Stored data
Content starts
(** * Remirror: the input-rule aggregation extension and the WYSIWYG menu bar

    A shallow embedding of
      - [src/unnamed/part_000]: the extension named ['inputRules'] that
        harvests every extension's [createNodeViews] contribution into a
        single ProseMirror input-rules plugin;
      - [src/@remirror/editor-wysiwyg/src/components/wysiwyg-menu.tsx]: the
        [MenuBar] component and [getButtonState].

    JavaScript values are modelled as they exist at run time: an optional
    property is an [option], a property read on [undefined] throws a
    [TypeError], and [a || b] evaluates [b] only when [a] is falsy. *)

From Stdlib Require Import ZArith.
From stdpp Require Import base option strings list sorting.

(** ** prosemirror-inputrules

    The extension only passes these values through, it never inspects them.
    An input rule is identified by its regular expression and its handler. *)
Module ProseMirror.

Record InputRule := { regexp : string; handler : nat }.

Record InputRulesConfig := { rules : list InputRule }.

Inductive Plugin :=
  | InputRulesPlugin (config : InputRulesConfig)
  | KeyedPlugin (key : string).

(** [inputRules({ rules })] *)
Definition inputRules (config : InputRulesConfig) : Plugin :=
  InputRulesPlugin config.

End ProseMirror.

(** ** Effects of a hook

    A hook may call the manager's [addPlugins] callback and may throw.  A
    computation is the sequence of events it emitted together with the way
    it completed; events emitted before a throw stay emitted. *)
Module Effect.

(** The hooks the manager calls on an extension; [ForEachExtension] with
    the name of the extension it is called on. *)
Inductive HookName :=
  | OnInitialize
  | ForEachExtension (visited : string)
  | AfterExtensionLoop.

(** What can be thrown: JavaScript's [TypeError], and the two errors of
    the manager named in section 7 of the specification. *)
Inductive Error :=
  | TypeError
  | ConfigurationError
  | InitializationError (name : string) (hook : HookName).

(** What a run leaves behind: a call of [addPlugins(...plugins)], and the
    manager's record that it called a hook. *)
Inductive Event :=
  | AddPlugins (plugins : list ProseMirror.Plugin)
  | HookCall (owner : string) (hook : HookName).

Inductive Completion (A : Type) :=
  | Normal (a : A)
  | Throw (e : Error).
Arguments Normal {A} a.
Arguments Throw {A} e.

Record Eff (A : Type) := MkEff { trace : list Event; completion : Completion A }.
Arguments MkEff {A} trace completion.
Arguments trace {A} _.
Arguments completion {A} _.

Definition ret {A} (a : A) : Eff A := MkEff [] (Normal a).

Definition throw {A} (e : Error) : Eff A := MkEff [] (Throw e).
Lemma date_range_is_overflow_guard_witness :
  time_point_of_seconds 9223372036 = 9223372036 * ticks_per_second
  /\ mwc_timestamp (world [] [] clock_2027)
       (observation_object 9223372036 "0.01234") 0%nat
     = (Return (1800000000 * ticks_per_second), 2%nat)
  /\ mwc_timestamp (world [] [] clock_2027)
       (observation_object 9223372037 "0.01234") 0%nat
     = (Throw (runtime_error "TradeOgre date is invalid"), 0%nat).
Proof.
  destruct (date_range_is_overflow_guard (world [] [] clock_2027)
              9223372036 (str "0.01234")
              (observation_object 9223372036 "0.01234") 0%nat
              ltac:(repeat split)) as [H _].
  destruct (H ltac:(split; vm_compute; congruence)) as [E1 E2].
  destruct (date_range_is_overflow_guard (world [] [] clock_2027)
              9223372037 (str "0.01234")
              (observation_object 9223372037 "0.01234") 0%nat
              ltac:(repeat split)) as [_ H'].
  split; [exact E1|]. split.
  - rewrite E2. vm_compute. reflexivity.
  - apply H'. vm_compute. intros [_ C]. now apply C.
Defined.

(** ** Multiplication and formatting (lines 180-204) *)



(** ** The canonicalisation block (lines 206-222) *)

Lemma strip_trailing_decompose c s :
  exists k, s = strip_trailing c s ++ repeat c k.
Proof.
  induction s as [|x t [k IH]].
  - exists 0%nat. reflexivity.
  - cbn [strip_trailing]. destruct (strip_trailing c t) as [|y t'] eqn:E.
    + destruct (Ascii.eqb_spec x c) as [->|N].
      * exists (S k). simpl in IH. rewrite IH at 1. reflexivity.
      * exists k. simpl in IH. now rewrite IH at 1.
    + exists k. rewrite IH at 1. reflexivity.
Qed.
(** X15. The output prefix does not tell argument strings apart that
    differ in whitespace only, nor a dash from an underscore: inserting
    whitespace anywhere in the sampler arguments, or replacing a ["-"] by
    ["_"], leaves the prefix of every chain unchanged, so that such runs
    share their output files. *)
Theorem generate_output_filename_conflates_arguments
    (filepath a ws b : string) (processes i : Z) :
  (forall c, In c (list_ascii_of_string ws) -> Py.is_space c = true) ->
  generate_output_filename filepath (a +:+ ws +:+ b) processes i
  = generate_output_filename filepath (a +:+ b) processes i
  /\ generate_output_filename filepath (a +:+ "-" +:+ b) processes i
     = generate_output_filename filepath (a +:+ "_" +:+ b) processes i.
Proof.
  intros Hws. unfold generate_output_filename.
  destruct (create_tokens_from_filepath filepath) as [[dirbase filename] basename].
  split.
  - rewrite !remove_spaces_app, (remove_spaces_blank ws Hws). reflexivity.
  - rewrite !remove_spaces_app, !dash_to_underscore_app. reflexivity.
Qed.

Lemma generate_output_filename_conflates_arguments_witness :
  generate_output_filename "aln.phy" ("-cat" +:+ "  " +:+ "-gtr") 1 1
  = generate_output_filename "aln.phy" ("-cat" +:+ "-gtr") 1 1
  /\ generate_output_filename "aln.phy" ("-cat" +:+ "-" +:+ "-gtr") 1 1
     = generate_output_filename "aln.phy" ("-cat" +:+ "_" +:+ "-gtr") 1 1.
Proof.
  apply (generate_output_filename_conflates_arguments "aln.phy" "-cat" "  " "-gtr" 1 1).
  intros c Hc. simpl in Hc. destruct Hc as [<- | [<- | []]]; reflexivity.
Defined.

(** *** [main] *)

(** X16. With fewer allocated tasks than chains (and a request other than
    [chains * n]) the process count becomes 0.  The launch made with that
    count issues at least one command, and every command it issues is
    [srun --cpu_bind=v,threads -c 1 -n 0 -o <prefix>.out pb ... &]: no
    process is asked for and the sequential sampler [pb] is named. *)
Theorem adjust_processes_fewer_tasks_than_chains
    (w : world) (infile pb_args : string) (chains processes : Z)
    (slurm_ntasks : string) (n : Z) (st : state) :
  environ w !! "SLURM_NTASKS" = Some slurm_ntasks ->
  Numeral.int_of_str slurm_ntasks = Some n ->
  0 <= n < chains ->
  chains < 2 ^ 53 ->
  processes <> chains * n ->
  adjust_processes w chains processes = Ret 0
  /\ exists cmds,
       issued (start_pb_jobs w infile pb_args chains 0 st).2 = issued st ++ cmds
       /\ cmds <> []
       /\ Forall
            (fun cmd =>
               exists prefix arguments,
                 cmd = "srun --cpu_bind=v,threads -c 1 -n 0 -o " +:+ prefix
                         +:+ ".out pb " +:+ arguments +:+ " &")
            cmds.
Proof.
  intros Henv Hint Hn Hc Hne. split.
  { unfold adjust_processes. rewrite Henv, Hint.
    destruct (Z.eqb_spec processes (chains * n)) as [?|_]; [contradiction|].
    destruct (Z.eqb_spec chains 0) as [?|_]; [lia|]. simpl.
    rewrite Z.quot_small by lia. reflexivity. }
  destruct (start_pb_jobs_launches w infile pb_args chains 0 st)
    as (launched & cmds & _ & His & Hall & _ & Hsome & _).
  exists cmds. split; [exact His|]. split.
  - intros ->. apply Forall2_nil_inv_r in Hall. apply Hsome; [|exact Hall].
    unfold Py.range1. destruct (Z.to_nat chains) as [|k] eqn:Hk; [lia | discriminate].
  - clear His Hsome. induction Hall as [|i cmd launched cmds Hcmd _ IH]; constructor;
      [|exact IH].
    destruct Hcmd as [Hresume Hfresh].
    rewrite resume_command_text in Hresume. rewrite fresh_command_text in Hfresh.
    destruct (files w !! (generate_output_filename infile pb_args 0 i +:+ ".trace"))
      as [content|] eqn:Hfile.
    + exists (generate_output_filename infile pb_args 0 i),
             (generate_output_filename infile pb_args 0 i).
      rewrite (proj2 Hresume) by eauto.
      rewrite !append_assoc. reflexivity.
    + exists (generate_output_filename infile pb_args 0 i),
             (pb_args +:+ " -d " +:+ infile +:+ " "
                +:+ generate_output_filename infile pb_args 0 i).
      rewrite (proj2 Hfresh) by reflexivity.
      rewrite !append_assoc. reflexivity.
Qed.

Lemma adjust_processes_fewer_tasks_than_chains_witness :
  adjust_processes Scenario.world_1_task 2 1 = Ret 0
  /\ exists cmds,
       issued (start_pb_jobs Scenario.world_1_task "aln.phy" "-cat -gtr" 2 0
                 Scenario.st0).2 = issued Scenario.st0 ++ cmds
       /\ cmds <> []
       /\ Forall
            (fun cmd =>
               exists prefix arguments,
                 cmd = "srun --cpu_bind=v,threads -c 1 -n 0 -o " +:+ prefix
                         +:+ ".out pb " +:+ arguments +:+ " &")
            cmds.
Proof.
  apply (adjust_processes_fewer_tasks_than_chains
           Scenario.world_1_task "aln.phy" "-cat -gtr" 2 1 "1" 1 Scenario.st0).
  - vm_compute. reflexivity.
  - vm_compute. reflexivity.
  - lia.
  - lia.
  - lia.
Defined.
Content ends
What is needed is every line from the beginning of the data up to and including the line with "Normal (a : A)", given again word for word.

(** * Remirror: the input-rule aggregation extension and the WYSIWYG menu bar

    A shallow embedding of
      - [src/unnamed/part_000]: the extension named ['inputRules'] that
        harvests every extension's [createNodeViews] contribution into a
        single ProseMirror input-rules plugin;
      - [src/@remirror/editor-wysiwyg/src/components/wysiwyg-menu.tsx]: the
        [MenuBar] component and [getButtonState].

    JavaScript values are modelled as they exist at run time: an optional
    property is an [option], a property read on [undefined] throws a
    [TypeError], and [a || b] evaluates [b] only when [a] is falsy. *)

From Stdlib Require Import ZArith.
From stdpp Require Import base option strings list sorting.

(** ** prosemirror-inputrules

    The extension only passes these values through, it never inspects them.
    An input rule is identified by its regular expression and its handler. *)
Module ProseMirror.

Record InputRule := { regexp : string; handler : nat }.

Record InputRulesConfig := { rules : list InputRule }.

Inductive Plugin :=
  | InputRulesPlugin (config : InputRulesConfig)
  | KeyedPlugin (key : string).

(** [inputRules({ rules })] *)
Definition inputRules (config : InputRulesConfig) : Plugin :=
  InputRulesPlugin config.

End ProseMirror.

(** ** Effects of a hook

    A hook may call the manager's [addPlugins] callback and may throw.  A
    computation is the sequence of events it emitted together with the way
    it completed; events emitted before a throw stay emitted. *)
Module Effect.

(** The hooks the manager calls on an extension; [ForEachExtension] with
    the name of the extension it is called on. *)
Inductive HookName :=
  | OnInitialize
  | ForEachExtension (visited : string)
  | AfterExtensionLoop.

(** What can be thrown: JavaScript's [TypeError], and the two errors of
    the manager named in section 7 of the specification. *)
Inductive Error :=
  | TypeError
  | ConfigurationError
  | InitializationError (name : string) (hook : HookName).

(** What a run leaves behind: a call of [addPlugins(...plugins)], and the
    manager's record that it called a hook. *)
Inductive Event :=
  | AddPlugins (plugins : list ProseMirror.Plugin)
  | HookCall (owner : string) (hook : HookName).

Inductive Completion (A : Type) :=
  | Normal (a : A)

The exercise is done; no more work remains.